### [WHAT IS EXPECTED]
Restate word for word the lines of the records below, starting at the line that contains "(** The hash" and ending at the line that contains "Definition set_cnt (p", with both of those lines included and nothing else.

⁂

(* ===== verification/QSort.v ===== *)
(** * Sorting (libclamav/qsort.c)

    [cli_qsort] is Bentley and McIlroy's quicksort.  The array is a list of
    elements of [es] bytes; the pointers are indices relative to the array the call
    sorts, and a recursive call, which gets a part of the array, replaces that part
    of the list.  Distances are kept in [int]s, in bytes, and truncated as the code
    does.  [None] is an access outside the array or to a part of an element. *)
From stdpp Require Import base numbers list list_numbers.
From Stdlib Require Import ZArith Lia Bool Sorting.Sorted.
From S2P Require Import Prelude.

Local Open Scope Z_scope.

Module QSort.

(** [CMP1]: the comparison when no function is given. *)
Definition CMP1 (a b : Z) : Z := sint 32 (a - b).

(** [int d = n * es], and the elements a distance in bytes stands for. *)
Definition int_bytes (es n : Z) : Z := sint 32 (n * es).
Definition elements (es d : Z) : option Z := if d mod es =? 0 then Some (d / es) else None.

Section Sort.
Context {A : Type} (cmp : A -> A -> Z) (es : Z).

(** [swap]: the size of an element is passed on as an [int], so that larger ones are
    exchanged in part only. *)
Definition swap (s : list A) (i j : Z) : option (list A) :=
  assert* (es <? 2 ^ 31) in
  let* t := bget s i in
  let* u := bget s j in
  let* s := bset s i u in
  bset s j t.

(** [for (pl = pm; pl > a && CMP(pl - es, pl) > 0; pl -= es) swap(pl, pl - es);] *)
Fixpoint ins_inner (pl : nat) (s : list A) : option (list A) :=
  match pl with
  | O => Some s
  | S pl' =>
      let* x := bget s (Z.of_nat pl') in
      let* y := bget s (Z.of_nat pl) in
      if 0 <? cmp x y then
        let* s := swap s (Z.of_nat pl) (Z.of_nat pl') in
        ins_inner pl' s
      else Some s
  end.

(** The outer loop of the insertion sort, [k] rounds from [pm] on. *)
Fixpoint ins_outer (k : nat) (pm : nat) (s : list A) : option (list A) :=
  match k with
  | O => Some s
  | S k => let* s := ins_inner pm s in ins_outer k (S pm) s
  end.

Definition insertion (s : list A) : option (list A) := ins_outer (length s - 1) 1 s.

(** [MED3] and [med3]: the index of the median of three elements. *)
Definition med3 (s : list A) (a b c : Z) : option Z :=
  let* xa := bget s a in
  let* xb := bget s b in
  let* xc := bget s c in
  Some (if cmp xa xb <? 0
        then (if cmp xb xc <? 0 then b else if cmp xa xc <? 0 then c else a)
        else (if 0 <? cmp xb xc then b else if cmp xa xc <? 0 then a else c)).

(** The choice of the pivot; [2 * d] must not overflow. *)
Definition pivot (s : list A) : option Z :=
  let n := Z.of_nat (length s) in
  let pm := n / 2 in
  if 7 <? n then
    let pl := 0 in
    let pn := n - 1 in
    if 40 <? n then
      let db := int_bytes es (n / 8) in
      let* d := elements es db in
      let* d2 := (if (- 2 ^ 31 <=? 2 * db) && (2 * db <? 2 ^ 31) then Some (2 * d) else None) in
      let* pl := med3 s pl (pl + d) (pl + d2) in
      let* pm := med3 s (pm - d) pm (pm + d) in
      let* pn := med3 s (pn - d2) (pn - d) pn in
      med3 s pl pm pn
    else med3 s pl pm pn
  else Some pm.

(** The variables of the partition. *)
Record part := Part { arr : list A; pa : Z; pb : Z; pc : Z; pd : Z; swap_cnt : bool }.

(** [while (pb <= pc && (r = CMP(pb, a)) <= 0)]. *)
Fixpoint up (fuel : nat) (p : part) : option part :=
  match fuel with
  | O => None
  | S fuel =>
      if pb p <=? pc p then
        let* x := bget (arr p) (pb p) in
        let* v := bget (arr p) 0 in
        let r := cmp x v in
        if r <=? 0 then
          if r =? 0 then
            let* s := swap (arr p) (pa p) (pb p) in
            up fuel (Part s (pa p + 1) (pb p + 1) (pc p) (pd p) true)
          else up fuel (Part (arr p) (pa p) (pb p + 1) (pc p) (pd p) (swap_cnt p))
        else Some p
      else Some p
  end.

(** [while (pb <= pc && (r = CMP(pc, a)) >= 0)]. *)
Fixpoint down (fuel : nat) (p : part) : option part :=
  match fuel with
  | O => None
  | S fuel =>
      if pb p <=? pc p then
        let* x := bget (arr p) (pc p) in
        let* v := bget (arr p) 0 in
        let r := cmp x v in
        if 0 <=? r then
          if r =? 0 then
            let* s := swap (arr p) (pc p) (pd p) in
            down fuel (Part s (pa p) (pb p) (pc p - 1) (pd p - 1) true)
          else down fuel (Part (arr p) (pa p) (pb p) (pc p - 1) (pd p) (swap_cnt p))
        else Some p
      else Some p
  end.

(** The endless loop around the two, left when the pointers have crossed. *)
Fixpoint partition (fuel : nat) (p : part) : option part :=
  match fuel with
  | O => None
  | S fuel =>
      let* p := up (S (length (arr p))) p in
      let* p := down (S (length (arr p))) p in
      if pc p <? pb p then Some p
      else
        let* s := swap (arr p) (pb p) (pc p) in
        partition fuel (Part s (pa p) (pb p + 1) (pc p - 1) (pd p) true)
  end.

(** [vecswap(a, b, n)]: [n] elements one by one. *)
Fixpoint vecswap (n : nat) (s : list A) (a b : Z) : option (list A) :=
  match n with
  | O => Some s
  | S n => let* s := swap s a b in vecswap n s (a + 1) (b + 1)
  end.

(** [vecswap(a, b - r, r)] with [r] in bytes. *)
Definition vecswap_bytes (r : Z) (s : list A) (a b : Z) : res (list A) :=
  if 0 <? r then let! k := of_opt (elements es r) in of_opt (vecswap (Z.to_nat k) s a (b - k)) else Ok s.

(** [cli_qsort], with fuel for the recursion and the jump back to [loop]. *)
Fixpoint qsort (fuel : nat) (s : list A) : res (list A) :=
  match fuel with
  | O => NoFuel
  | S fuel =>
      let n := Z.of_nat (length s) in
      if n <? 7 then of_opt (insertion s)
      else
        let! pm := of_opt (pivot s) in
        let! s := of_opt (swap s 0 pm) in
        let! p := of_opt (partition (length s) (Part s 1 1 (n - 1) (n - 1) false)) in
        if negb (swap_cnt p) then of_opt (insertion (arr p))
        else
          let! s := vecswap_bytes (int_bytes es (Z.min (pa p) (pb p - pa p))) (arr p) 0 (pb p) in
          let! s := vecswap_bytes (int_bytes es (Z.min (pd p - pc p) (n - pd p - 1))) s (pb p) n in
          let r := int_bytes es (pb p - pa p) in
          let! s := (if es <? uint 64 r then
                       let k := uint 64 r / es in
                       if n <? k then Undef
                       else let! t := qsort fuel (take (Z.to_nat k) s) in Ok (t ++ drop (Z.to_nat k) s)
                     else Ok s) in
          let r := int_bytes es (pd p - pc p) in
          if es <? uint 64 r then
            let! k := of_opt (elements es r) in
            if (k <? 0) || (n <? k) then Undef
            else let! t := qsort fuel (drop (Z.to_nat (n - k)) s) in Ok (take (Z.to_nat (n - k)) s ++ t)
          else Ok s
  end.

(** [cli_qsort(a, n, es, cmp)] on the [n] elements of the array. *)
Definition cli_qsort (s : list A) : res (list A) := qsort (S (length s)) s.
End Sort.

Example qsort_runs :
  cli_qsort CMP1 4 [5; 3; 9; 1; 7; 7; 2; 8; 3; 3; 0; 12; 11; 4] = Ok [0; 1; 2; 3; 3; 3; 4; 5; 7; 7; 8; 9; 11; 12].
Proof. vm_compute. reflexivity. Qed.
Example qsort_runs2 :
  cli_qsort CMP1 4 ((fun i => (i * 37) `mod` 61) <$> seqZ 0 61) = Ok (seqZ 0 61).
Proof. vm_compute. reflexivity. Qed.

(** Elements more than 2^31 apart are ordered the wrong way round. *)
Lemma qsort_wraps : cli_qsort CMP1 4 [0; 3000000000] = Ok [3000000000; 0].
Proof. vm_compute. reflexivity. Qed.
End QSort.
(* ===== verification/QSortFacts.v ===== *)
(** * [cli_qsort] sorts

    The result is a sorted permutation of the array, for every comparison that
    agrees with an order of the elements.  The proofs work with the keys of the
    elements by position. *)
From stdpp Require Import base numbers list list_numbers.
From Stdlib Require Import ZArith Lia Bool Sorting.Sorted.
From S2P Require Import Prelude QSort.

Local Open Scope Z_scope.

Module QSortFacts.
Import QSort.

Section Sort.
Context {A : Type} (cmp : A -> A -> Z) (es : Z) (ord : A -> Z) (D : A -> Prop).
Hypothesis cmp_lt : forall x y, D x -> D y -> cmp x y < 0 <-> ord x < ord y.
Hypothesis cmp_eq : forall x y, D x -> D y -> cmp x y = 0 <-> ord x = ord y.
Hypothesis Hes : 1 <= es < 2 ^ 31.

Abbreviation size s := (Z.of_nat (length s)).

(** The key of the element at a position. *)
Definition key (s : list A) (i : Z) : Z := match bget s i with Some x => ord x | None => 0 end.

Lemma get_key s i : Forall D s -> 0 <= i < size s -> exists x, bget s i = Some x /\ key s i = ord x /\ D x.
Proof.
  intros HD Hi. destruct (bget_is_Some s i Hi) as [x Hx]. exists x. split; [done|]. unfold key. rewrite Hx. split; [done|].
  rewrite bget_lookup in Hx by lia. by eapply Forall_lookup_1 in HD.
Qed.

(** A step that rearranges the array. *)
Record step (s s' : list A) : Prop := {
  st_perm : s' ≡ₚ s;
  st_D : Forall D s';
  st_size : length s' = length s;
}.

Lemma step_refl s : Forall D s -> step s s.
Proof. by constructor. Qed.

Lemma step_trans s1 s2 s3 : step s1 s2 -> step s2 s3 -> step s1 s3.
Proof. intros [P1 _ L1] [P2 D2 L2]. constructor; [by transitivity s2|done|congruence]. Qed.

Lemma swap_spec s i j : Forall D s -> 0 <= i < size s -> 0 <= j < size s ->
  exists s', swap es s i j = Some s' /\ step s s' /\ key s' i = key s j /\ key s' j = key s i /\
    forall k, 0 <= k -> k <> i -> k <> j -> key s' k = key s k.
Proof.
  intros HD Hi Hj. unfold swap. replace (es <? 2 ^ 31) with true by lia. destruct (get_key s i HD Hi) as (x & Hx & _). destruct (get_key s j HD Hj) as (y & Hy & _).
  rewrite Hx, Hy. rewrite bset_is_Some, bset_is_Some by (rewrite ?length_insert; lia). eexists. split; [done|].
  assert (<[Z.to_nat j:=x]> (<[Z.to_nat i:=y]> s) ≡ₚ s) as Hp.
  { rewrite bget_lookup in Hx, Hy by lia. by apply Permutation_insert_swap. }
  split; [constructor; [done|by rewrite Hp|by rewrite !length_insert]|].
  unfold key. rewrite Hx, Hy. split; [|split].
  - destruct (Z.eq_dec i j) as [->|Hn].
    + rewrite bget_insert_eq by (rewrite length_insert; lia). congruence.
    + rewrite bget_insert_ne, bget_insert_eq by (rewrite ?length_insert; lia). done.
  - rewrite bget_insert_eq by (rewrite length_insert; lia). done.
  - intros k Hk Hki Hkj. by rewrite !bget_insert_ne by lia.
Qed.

⁂

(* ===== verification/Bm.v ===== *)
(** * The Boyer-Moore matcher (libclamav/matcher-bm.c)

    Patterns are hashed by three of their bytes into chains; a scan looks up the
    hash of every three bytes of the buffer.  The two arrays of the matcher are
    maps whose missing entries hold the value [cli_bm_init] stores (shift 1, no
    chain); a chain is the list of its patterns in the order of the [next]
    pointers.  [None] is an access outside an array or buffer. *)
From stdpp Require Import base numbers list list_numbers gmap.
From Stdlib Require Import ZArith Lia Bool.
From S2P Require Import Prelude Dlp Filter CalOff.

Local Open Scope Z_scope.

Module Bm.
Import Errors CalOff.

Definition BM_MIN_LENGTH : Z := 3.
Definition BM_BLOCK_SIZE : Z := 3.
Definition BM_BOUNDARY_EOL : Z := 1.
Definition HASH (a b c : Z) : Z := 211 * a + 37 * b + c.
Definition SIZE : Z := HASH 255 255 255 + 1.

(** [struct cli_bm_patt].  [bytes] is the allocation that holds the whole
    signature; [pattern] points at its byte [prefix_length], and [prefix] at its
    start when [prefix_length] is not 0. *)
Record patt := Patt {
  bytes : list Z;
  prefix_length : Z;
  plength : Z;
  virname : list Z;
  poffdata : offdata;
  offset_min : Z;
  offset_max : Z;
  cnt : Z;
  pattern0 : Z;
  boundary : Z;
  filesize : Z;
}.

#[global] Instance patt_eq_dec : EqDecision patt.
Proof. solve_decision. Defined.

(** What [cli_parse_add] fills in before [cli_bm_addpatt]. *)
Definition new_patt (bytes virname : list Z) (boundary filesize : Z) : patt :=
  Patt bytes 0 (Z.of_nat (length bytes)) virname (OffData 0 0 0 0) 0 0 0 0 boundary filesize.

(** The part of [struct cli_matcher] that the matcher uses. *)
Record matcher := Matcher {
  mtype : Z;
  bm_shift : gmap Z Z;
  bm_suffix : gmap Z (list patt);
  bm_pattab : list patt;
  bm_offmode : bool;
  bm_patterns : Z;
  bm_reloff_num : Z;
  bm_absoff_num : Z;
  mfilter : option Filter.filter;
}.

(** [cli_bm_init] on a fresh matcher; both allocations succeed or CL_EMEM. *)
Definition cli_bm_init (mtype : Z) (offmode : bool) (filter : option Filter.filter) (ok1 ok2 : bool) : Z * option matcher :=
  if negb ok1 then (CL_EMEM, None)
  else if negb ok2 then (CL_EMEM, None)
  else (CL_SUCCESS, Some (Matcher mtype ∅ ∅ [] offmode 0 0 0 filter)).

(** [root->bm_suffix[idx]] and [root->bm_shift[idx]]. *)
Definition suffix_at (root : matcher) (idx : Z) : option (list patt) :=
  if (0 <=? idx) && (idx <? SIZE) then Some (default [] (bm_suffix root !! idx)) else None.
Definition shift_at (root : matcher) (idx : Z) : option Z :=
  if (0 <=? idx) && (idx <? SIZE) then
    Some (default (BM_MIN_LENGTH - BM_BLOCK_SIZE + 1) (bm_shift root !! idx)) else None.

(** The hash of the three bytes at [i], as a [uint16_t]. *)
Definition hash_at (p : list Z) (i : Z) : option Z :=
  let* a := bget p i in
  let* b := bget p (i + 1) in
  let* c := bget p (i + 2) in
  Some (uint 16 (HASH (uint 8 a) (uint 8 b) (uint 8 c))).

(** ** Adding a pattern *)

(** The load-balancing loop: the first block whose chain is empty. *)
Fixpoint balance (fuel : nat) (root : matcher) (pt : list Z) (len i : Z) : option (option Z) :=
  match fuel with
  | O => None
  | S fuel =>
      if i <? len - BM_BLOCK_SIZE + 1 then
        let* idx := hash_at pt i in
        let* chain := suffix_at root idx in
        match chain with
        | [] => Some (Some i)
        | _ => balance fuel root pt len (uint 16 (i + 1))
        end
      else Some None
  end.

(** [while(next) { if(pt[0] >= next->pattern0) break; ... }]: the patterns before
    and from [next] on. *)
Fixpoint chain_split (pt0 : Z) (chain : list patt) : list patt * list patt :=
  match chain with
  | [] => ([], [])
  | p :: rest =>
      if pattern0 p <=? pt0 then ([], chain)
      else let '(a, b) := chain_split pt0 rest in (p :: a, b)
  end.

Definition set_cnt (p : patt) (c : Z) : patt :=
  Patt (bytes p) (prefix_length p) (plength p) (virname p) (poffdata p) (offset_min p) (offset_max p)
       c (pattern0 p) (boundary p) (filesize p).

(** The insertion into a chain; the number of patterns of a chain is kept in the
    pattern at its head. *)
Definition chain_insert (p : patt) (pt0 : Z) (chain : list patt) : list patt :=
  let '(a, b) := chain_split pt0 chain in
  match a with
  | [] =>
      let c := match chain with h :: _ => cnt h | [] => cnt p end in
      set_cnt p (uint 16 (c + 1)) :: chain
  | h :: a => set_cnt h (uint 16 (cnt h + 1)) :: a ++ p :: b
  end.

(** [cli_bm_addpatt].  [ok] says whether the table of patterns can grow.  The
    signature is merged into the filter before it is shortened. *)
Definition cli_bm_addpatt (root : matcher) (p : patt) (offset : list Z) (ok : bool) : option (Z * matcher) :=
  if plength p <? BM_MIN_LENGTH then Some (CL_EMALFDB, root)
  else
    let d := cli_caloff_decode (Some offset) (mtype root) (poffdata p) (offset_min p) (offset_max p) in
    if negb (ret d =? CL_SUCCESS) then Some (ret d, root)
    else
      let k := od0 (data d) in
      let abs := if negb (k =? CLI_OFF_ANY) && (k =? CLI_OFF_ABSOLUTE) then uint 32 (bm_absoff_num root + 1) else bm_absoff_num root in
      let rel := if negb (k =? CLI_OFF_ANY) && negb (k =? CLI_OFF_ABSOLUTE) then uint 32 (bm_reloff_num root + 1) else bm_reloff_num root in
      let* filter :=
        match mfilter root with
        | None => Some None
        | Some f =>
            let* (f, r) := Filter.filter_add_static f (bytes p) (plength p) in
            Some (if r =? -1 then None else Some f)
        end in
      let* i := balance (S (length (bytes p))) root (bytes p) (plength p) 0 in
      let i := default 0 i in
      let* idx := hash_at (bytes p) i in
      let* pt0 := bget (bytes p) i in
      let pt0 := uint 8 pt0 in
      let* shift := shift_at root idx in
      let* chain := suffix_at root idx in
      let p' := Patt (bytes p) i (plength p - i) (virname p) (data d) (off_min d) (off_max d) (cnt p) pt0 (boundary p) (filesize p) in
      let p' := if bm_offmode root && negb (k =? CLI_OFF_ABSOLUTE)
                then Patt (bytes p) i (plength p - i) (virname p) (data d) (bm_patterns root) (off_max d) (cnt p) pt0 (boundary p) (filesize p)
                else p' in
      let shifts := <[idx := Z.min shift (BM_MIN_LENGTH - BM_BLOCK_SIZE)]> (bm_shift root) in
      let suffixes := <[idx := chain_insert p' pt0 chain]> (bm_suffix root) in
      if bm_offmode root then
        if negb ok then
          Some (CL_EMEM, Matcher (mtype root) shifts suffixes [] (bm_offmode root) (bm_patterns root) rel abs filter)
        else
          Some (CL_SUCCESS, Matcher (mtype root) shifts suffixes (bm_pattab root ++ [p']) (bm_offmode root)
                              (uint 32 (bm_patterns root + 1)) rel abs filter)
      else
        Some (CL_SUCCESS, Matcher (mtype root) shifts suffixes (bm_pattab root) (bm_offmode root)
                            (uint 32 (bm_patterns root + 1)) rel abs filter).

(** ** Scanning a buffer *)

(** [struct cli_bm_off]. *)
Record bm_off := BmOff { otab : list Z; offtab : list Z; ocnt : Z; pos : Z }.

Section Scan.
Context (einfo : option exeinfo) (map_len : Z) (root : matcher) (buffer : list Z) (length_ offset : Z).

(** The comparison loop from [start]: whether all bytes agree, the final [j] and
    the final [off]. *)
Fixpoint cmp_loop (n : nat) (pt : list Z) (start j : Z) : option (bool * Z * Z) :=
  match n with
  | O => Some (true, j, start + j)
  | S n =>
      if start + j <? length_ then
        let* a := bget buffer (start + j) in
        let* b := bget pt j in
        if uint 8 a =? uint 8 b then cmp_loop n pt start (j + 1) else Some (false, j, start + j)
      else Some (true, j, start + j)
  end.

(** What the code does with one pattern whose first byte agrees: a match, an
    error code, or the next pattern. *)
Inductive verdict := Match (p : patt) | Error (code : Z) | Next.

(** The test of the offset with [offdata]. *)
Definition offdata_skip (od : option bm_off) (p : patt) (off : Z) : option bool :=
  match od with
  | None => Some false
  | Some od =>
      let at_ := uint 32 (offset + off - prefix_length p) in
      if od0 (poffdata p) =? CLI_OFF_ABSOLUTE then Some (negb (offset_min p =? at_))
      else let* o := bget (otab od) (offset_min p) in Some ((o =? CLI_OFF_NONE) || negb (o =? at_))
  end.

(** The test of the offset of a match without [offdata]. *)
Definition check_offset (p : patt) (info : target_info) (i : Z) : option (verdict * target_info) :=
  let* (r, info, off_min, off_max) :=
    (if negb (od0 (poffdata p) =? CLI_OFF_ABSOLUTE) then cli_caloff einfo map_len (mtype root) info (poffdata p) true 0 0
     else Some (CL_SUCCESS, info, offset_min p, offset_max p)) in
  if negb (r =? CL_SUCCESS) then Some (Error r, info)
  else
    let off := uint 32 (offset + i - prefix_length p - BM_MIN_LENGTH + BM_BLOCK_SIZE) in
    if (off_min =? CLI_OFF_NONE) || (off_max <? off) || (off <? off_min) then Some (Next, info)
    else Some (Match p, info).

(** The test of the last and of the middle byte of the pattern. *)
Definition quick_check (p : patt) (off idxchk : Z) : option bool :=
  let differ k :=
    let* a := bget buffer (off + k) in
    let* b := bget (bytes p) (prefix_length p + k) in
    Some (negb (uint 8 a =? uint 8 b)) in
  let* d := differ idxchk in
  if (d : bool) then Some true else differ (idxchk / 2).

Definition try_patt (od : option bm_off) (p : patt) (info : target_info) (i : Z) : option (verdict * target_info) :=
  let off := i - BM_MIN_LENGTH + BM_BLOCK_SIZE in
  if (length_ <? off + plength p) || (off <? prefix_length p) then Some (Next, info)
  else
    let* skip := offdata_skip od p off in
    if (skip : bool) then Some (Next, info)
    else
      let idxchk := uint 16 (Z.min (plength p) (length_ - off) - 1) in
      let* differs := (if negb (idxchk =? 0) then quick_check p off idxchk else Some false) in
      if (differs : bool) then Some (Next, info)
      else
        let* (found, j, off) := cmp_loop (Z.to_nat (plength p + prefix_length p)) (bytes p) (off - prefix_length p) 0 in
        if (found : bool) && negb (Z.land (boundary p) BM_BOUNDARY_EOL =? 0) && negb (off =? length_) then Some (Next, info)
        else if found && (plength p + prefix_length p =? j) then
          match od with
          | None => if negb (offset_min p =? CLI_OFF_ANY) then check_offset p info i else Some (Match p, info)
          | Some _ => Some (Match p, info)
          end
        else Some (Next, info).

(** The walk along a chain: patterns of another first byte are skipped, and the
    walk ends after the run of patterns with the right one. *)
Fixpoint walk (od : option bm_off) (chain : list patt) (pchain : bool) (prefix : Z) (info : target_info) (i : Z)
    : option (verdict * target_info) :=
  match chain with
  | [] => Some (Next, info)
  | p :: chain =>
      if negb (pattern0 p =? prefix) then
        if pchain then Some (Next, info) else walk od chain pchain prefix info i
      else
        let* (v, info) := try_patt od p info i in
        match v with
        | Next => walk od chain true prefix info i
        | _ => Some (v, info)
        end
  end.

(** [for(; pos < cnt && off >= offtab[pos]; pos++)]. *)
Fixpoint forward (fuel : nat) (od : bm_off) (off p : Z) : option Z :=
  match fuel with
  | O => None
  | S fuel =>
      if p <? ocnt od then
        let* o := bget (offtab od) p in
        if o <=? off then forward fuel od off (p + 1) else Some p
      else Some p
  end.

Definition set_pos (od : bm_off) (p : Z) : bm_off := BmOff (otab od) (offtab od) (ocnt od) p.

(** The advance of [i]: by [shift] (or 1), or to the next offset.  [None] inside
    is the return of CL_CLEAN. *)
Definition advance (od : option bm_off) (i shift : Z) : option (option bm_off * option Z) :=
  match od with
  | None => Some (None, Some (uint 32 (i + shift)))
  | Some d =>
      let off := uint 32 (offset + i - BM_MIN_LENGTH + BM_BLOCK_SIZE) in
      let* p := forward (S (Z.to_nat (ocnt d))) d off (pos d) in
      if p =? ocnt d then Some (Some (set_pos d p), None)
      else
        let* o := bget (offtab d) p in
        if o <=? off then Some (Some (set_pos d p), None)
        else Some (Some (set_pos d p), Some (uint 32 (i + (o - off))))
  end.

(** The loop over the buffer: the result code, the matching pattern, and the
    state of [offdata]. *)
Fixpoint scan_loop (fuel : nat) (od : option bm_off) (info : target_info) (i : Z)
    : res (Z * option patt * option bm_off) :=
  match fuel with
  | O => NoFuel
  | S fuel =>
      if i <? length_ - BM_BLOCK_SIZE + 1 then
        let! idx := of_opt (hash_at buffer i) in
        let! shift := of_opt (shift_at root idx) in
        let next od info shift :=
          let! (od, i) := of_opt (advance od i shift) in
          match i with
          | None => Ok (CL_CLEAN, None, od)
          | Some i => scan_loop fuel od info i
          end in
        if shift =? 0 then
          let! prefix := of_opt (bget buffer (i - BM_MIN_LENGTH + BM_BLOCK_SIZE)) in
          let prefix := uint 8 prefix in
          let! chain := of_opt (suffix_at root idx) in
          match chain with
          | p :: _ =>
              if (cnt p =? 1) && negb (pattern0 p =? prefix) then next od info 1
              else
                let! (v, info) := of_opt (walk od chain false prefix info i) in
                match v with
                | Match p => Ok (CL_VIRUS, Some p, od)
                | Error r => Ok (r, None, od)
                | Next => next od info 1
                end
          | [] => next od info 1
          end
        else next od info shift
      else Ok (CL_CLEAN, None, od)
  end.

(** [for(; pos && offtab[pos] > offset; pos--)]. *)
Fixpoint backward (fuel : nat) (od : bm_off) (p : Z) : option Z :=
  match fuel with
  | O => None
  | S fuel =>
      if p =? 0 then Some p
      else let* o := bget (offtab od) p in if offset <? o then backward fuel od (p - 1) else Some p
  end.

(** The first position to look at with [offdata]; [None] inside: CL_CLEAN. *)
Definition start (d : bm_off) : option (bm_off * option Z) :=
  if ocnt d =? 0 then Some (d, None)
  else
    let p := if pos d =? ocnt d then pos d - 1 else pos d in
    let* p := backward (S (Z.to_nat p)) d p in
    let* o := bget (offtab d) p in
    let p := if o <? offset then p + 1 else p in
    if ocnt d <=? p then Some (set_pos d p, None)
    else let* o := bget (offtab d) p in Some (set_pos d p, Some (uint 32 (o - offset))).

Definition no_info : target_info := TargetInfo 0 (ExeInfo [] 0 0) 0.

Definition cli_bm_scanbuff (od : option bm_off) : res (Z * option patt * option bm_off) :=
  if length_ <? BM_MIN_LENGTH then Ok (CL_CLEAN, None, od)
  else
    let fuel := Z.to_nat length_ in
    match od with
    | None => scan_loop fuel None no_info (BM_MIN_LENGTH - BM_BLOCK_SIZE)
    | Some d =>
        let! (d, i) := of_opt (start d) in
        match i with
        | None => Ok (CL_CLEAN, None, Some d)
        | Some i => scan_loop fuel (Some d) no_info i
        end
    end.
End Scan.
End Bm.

⁂

### [RESPONSE TO THE EXERCISE]
(** The hash of the three bytes at [i], as a [uint16_t]. *)
Definition hash_at (p : list Z) (i : Z) : option Z :=
  let* a := bget p i in
  let* b := bget p (i + 1) in
  let* c := bget p (i + 2) in
  Some (uint 16 (HASH (uint 8 a) (uint 8 b) (uint 8 c))).

(** ** Adding a pattern *)

(** The load-balancing loop: the first block whose chain is empty. *)
Fixpoint balance (fuel : nat) (root : matcher) (pt : list Z) (len i : Z) : option (option Z) :=
  match fuel with
  | O => None
  | S fuel =>
      if i <? len - BM_BLOCK_SIZE + 1 then
        let* idx := hash_at pt i in
        let* chain := suffix_at root idx in
        match chain with
        | [] => Some (Some i)
        | _ => balance fuel root pt len (uint 16 (i + 1))
        end
      else Some None
  end.

(** [while(next) { if(pt[0] >= next->pattern0) break; ... }]: the patterns before
    and from [next] on. *)
Fixpoint chain_split (pt0 : Z) (chain : list patt) : list patt * list patt :=
  match chain with
  | [] => ([], [])
  | p :: rest =>
      if pattern0 p <=? pt0 then ([], chain)
      else let '(a, b) := chain_split pt0 rest in (p :: a, b)
  end.

Definition set_cnt (p : patt) (c : Z) : patt :=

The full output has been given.